• [EXERCISE INPUTS]

◇ ◇ ◇

Lemma delete_table table D ids m txn es :
  table_ok m -> ChunkInfo.transaction_id D <> NOT_DELETED_ID -> Forall (fun id => id < total_rows m)%nat ids -> logged txn es ->
  match RowGroupCollection.Delete (push_delete table) D ids (m, txn) with
  | ((m', txn'), Ok n) =>
      exists new, deleted (ChunkInfo.transaction_id D) m ids m' new n /\ table_ok m' /\ same_txn txn txn'
      /\ logged txn' (es ++ map (fun p => DeleteEntry table (info_of p)) new)
  | _ => True
  end.
Proof.
  intros [T1 T2 T3 T4 T5] HD Hids Hl. pose proof T1 as [Hwf _ _ _ _].
  assert (RowGroupCollection.convertible m) as Hconv.
  { unfold RowGroupCollection.convertible. eapply Forall_impl; [exact T5|]. intros g Hg r _ v Hv. by apply Hg. }
  pose proof (RowGroupCollection.delete_loop_spec D m [] HD T3 (length ids) ids m [] [] 0 (le_n _)) as H.
  rewrite T4 in H.
  assert (Forall (fun id => 0 <= id < 0 + total_rows m)%nat ids) as Hids' by (eapply Forall_impl; [exact Hids|]; intros id Hid; cbv beta in *; lia).
  specialize (H Hids' (RowGroupCollection.deleted_nil _ m T1) Hconv). rewrite app_nil_r in H.
  destruct (DataTable.growing_Delete (RowGroupCollection.row_group_size m) D ids m [] Hwf eq_refl) as [Hwf' ((_ & Hn) & _ & Hd & _)].
  destruct (RowGroupCollection.simulates_Delete (push_delete table) D ids m []) as (new & E & Hsim). specialize (Hsim txn).
  unfold RowGroupCollection.Delete in *.
  destruct (RowGroupCollection.delete_loop RowGroupCollection.log_delete (length ids) D ids 0 (m, [])) as [[m1 undo1] r1].
  cbn [fst snd app] in *. subst undo1. destruct H as (es' & E' & H). cbn in E'. subst es'.
  revert Hsim. destruct (push_all _ new txn) as [txn1 [u|ex]] eqn:Ep; intros Hsim.
  2:{ by destruct Hsim as (s' & ->). }
  rewrite Hsim. destruct r1 as [n|ex]; [|done]. destruct H as [H _].
  exists new. split; [done|]. pose proof (push_all_logged table new txn es Hl (deleted_small _ _ _ _ _ _ H)) as Hpush.
  rewrite Ep in Hpush. split; [|done]. destruct H as [X1 (F1 & F2 & F3 & F4) X3 _ _ _ _ _ _ _ _].
  split; [done|by eapply RowGroupCollection.loaded_le| |by rewrite F3|by apply Hd].
  unfold RowGroupCollection.small. by rewrite X3.
Qed.

(** ** The transaction stays ready to commit *)

Context {timestamp : K -> nat -> option Z} {catalog_laws : TransactionState.CatalogLaws timestamp}.
Hypothesis group_size : (0 < row_group_size)%nat /\ (row_group_size mod STANDARD_VECTOR_SIZE = 0)%nat.
Context (tid cid : Z).
Hypothesis tid_range : tid <> 0 /\ tid <> NOT_DELETED_ID.
Hypothesis cid_range : cid <> 0 /\ cid <> NOT_DELETED_ID.
Abbreviation ready := (CommitOutcome.ready (contents := contents) (column_start := column_start) (timestamp := timestamp)
  block_size buffer_allocate MAX_ROW_ID row_group_size tid cid).
Abbreviation movable := (DuckTransaction.movable MAX_ROW_ID row_group_size (contents := contents) (column_start := column_start) tid).
Abbreviation rows := (RowGroupCollection.rows (contents := contents)).
Abbreviation put := TransactionState.put.
Abbreviation entry_in := (TransactionState.entry_in (timestamp := timestamp) tid cid TransactionState.Running).
Abbreviation entries table new := (map (fun p => DeleteEntry table (info_of p)) new).

Lemma entries_elem table new e : e ∈ entries table new <-> exists p, p ∈ new /\ e = DeleteEntry table (info_of p).
Proof. rewrite (list_elem_of_fmap (fun p => DeleteEntry table (info_of p))). naive_solver. Qed.

Lemma named_undo new p row : p ∈ new -> row ∈ DataTable.named (info_of p) -> row ∈ RowGroupCollection.undo_rows new.
Proof.
  intros Hp Hr%named_info. apply list_elem_of_split in Hp as (l1 & l2 & ->).
  rewrite RowGroupCollection.undo_rows_app. apply elem_of_app. right. change (p :: l2) with ([p] ++ l2).
  rewrite RowGroupCollection.undo_rows_app. apply elem_of_app. by left.
Qed.

Lemma undo_named new row : row ∈ RowGroupCollection.undo_rows new -> exists p, p ∈ new /\ row ∈ DataTable.named (info_of p).
Proof.
  induction new as [|p new IH]; [by intros Hr%not_elem_of_nil|]. change (p :: new) with ([p] ++ new).
  rewrite RowGroupCollection.undo_rows_app, elem_of_app. intros [Hr|Hr].
  - exists p. split; [by left|by apply named_info].
  - destruct (IH Hr) as (q & Hq & Hn). exists q. split; [by right|done].
Qed.

Lemma entries_pairwise table new : NoDup (RowGroupCollection.undo_rows new) -> TransactionState.pairwise (entries table new).
Proof.
  induction new as [|p new IH]; [done|]. change (p :: new) with ([p] ++ new) at 1. rewrite RowGroupCollection.undo_rows_app.
  intros (_ & Hd & Hnd)%NoDup_app. cbn [map TransactionState.pairwise]. split; [|by apply IH].
  apply Forall_forall. intros e (q & Hq & ->)%entries_elem. cbn. right. intros row Hr%named_info Hr'. apply (Hd row Hr). by eapply named_undo.
Qed.

Lemma deleted_entry m ids m' new n p :
  deleted tid m ids m' new n -> p ∈ new -> DataTable.delete_ok tid m' (info_of p).
Proof.
  intros [_ _ _ _ X5 _ _ _ X9 _ X11] Hp. rewrite Forall_forall in X11. destruct (X11 p Hp) as (g & Hg & Hm & Hb & Hne & Hr).
  split; [by rewrite info_rows|]. split.
  - exists g. split; [done|]. split; [done|]. split; [exact Hb|]. rewrite info_rows. exact Hr.
  - intros row Hrow. pose proof (named_undo new p row Hp Hrow) as [Hin _]%X9. by rewrite X5, decide_True.
Qed.

Lemma old_entry m ids m' new n d :
  deleted tid m ids m' new n -> table_ok m -> DataTable.delete_ok tid m d -> DataTable.delete_ok tid m' d.
Proof.
  intros [_ (_ & F2 & _) _ _ X5 _ _ _ _ X10 _] Hok Hd. eapply DataTable.delete_ok_kept; [|exact Hd|].
  - by apply DataTable.kept_Forall2.
  - intros row Hrow. destruct (DataTable.delete_ok_named (column_start := column_start) tid m d row Hok Hd Hrow) as [H1 H2]. split; [by rewrite F2|].
    rewrite X5. by case_decide.
Qed.

(** A transaction with the same local storage and the entries of the deletion is ready again. *)
Lemma ready_delete table tb txn txn' σ es m ids new n :
  ready txn σ es -> tables σ !! table = Some tb -> deleted tid (rows_of tb) ids m new n -> table_ok m ->
  same_txn txn txn' -> logged txn' (es ++ entries table new) ->
  ready txn' (put table (DataTable.mk m (DataTable.version tb)) σ) (es ++ entries table new).
Proof.
  intros [Y1 Y2 Y3 Y4 Y5 Y6 Y7 Y8 Y9 Y10] Ht Hdel Hm (S1 & S2 & S3 & S4) Hlog.
  pose proof Hdel as [X1 (F1 & F2 & F3 & F4) X3 X4 X5 X6 X7 X8 X9 X10 X11]. pose proof (Y4 _ _ Ht) as Hok.
  assert (forall t tb0, tables (put table (DataTable.mk m (DataTable.version tb)) σ) !! t = Some tb0 ->
    t = table /\ tb0 = DataTable.mk m (DataTable.version tb) \/ t <> table /\ tables σ !! t = Some tb0) as Htab.
  { intros t tb0. cbn [put TransactionState.tables]. destruct (decide (t = table)) as [->|Hne].
    - rewrite lookup_insert_eq. intros [= <-]. by left.
    - rewrite lookup_insert_ne by done. by right. }
  split.
  - by rewrite S2.
  - unfold DuckTransaction.transaction_data. by rewrite S1, S2.
  - done.
  - intros t tb0 [[-> ->]|[_ Ht0]]%Htab; [done|by eapply Y4].
  - apply TransactionState.pairwise_app. split; [done|]. split; [by apply entries_pairwise|].
    apply Forall_forall. intros e He. apply Forall_forall. intros e' (p & Hp & ->)%entries_elem.
    rewrite Forall_forall in Y6. specialize (Y6 e He). destruct e as [c|t a|t d|t s q|v|db]; try done.
    + by apply Y7 in He.
    + destruct (decide (t = table)) as [->|Hne]; [right|by left]. intros row Hrow Hrow'. destruct Y6 as (tb0 & Ht0 & Hd).
      rewrite Ht in Ht0. injection Ht0 as <-. apply (named_undo new p) in Hrow'; [|done]. apply X9 in Hrow' as [_ Hnot].
      destruct (DataTable.delete_ok_named (column_start := column_start) tid (rows_of tb) d row Hok Hd Hrow) as [_ Hid].
      destruct tid_range as [_ Hr]. congruence.
  - apply Forall_app. rewrite Forall_forall in Y6. split; apply Forall_forall.
    + intros e He. specialize (Y6 e He). destruct e as [c|t a|t d|t s q|v|db]; try done.
      { by apply Y7 in He. }
      destruct Y6 as (tb0 & Ht0 & Hd). cbn [TransactionState.entry_in TransactionState.entry_on TransactionState.id_of default TransactionState.put TransactionState.tables].
      destruct (decide (t = table)) as [->|Hne]; [|by exists tb0; rewrite lookup_insert_ne by done].
      rewrite Ht in Ht0. injection Ht0 as <-. exists (DataTable.mk m (DataTable.version tb)). rewrite lookup_insert_eq. split; [done|].
      by eapply old_entry.
    + intros e (p & Hp & ->)%entries_elem. exists (DataTable.mk m (DataTable.version tb)). cbn [put TransactionState.tables].
      rewrite lookup_insert_eq. split; [done|]. by eapply deleted_entry.
  - intros t a [Hin|(p & _ & Hp)%entries_elem]%elem_of_app; [by apply Y7 in Hin|done].
  - intros t tb0 row [[-> ->]|[_ Ht0]]%Htab; [|by eapply Y8]. cbn [rows_of]. rewrite X5. specialize (Y8 table tb row Ht).
    by case_decide.
  - by rewrite S3.
  - rewrite S3. intros t l Hl. destruct (Y10 t l Hl) as (tb0 & Ht0 & M1 & M2 & M3 & M4 & M5). cbn [put TransactionState.tables].
    destruct (decide (t = table)) as [->|Hne]; [|by exists tb0; rewrite lookup_insert_ne by done].
    rewrite Ht in Ht0. injection Ht0 as <-. exists (DataTable.mk m (DataTable.version tb)). rewrite lookup_insert_eq.
    split; [done|]. split; [done|]. split; [done|]. split; [by rewrite <- M3|]. unfold DataTable.room in *. cbn [rows_of].
    by rewrite F2, X3.
Qed.

(** ** The local storage *)

Lemma ready_storage txn σ es s :
  ready txn σ es -> NoDup s.*1 -> movable σ s -> ready (DuckTransaction.with_storage s txn) σ es.
Proof. by intros [Y1 Y2 Y3 Y4 Y5 Y6 Y7 Y8 Y9 Y10] H1 H2. Qed.

Lemma with_storage_id txn : DuckTransaction.with_storage (storage txn) txn = txn.
Proof. by destruct txn. Qed.

Lemma check_main_table_spec table tb txn σ :
  tables σ !! table = Some tb ->
  on_store (TransactionState.check_main_table table) (txn, σ)
  = ((txn, σ), if DataTable.IsMainTable tb then Ok tt else Throw TransactionException).
Proof.
  intros Ht. unfold DuckTransaction.on_store, TransactionState.check_main_table, TransactionState.on_table, mbind, ST_bind, get. rewrite Ht.
  assert (TransactionState.mkStore (<[table := tb]> (tables σ)) (updates σ) (catalog σ) = σ) as E by (by apply DuckTransaction.put_same).
  rewrite E. by destruct (DataTable.IsMainTable tb).
Qed.

(** Empty chunks are skipped. *)
Definition nonempty (chunk : list R) : bool := negb (length chunk =? 0)%nat.

Lemma join_nonempty (chunks : list (list R)) : mjoin (List.filter nonempty chunks) = mjoin chunks.
Proof. induction chunks as [|[|x chunk] chunks IH]; [done|done|]. cbn. f_equal. by f_equal. Qed.

Lemma append_chunks_run table tb chunks : forall st txn σ,
  tables σ !! table = Some tb -> DataTable.IsMainTable tb = true ->
  append_chunks table chunks st (txn, σ)
  = let '(s, r) := LocalStorage.append_chunks table (List.filter nonempty chunks) st (storage txn) in
    ((DuckTransaction.with_storage s txn, σ), r).
Proof.
  induction chunks as [|chunk chunks IH]; intros st txn σ Ht Hm; [cbn; by rewrite with_storage_id|].
  cbn [append_chunks List.filter]. unfold LocalAppend, nonempty at 1. destruct (length chunk =? 0)%nat; cbn [negb].
  - change (mret st ≫= ?k) with (k st). by apply IH.
  - cbn [LocalStorage.append_chunks]. unfold mbind, ST_bind. rewrite (check_main_table_spec table tb) by done. rewrite Hm.
    unfold DuckTransaction.on_txn, on_local. destruct (LocalStorage.Append table chunk st (storage txn)) as [s [st'|e]]; [|done].
    by rewrite IH.
Qed.

Lemma Insert_run table tb chunks txn σ :
  tables σ !! table = Some tb ->
  Insert table chunks (txn, σ)
  = if DataTable.IsMainTable tb then
      let '(s, r) := LocalStorage.append MAX_ROW_ID row_group_size (transaction_data txn) table (List.filter nonempty chunks) (storage txn) in
      ((DuckTransaction.with_storage s txn, σ), (fun _ => tt) <$> r)
    else ((txn, σ), Throw TransactionException).
Proof.
  intros Ht. unfold Insert, InitializeLocalAppend, LocalStorage.append. unfold mbind, ST_bind.
  rewrite (check_main_table_spec table tb) by done. destruct (DataTable.IsMainTable tb) eqn:Hm; [|done].
  unfold DuckTransaction.on_txn at 1, on_local at 1.
  destruct (LocalStorage.InitializeAppend MAX_ROW_ID row_group_size table (storage txn)) as [s1 [st|e]]; [|done].
  rewrite (append_chunks_run table tb) by done. cbn [storage DuckTransaction.with_storage].
  destruct (LocalStorage.append_chunks table (List.filter nonempty chunks) st s1) as [s2 [st2|e]]; [|done].
  unfold FinalizeLocalAppend, mbind, ST_bind, get, DuckTransaction.on_txn, on_local. cbn [storage DuckTransaction.with_storage].
  change (transaction_data (DuckTransaction.with_storage s2 (DuckTransaction.with_storage s1 txn))) with (transaction_data txn).
  by destruct (LocalStorage.FinalizeAppend (transaction_data txn) table st2 s2) as [s3 [st3|e]].
Qed.

(** ** The abstract view is kept *)

Abbreviation view := (LocalStorage.view MAX_ROW_ID (contents := contents)).
Abbreviation local_ok := (LocalStorage.local_ok MAX_ROW_ID row_group_size (contents := contents) (column_start := column_start)).
Implicit Types (S : Spec R).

◇ ◇ ◇

• [TASK DIRECTIONS] From the records above, copy out the line with "as [_ Hid].", the line with "Proof. by destruct txn. Qed.", and every line between them, word for word.

• [EXERCISE RESULT]
      destruct (DataTable.delete_ok_named (column_start := column_start) tid (rows_of tb) d row Hok Hd Hrow) as [_ Hid].
      destruct tid_range as [_ Hr]. congruence.
  - apply Forall_app. rewrite Forall_forall in Y6. split; apply Forall_forall.
    + intros e He. specialize (Y6 e He). destruct e as [c|t a|t d|t s q|v|db]; try done.
      { by apply Y7 in He. }
      destruct Y6 as (tb0 & Ht0 & Hd). cbn [TransactionState.entry_in TransactionState.entry_on TransactionState.id_of default TransactionState.put TransactionState.tables].
      destruct (decide (t = table)) as [->|Hne]; [|by exists tb0; rewrite lookup_insert_ne by done].
      rewrite Ht in Ht0. injection Ht0 as <-. exists (DataTable.mk m (DataTable.version tb)). rewrite lookup_insert_eq. split; [done|].
      by eapply old_entry.
    + intros e (p & Hp & ->)%entries_elem. exists (DataTable.mk m (DataTable.version tb)). cbn [put TransactionState.tables].
      rewrite lookup_insert_eq. split; [done|]. by eapply deleted_entry.
  - intros t a [Hin|(p & _ & Hp)%entries_elem]%elem_of_app; [by apply Y7 in Hin|done].
  - intros t tb0 row [[-> ->]|[_ Ht0]]%Htab; [|by eapply Y8]. cbn [rows_of]. rewrite X5. specialize (Y8 table tb row Ht).
    by case_decide.
  - by rewrite S3.
  - rewrite S3. intros t l Hl. destruct (Y10 t l Hl) as (tb0 & Ht0 & M1 & M2 & M3 & M4 & M5). cbn [put TransactionState.tables].
    destruct (decide (t = table)) as [->|Hne]; [|by exists tb0; rewrite lookup_insert_ne by done].
    rewrite Ht in Ht0. injection Ht0 as <-. exists (DataTable.mk m (DataTable.version tb)). rewrite lookup_insert_eq.
    split; [done|]. split; [done|]. split; [done|]. split; [by rewrite <- M3|]. unfold DataTable.room in *. cbn [rows_of].
    by rewrite F2, X3.
Qed.

(** ** The local storage *)

Lemma ready_storage txn σ es s :
  ready txn σ es -> NoDup s.*1 -> movable σ s -> ready (DuckTransaction.with_storage s txn) σ es.
Proof. by intros [Y1 Y2 Y3 Y4 Y5 Y6 Y7 Y8 Y9 Y10] H1 H2. Qed.

Lemma with_storage_id txn : DuckTransaction.with_storage (storage txn) txn = txn.
Proof. by destruct txn. Qed.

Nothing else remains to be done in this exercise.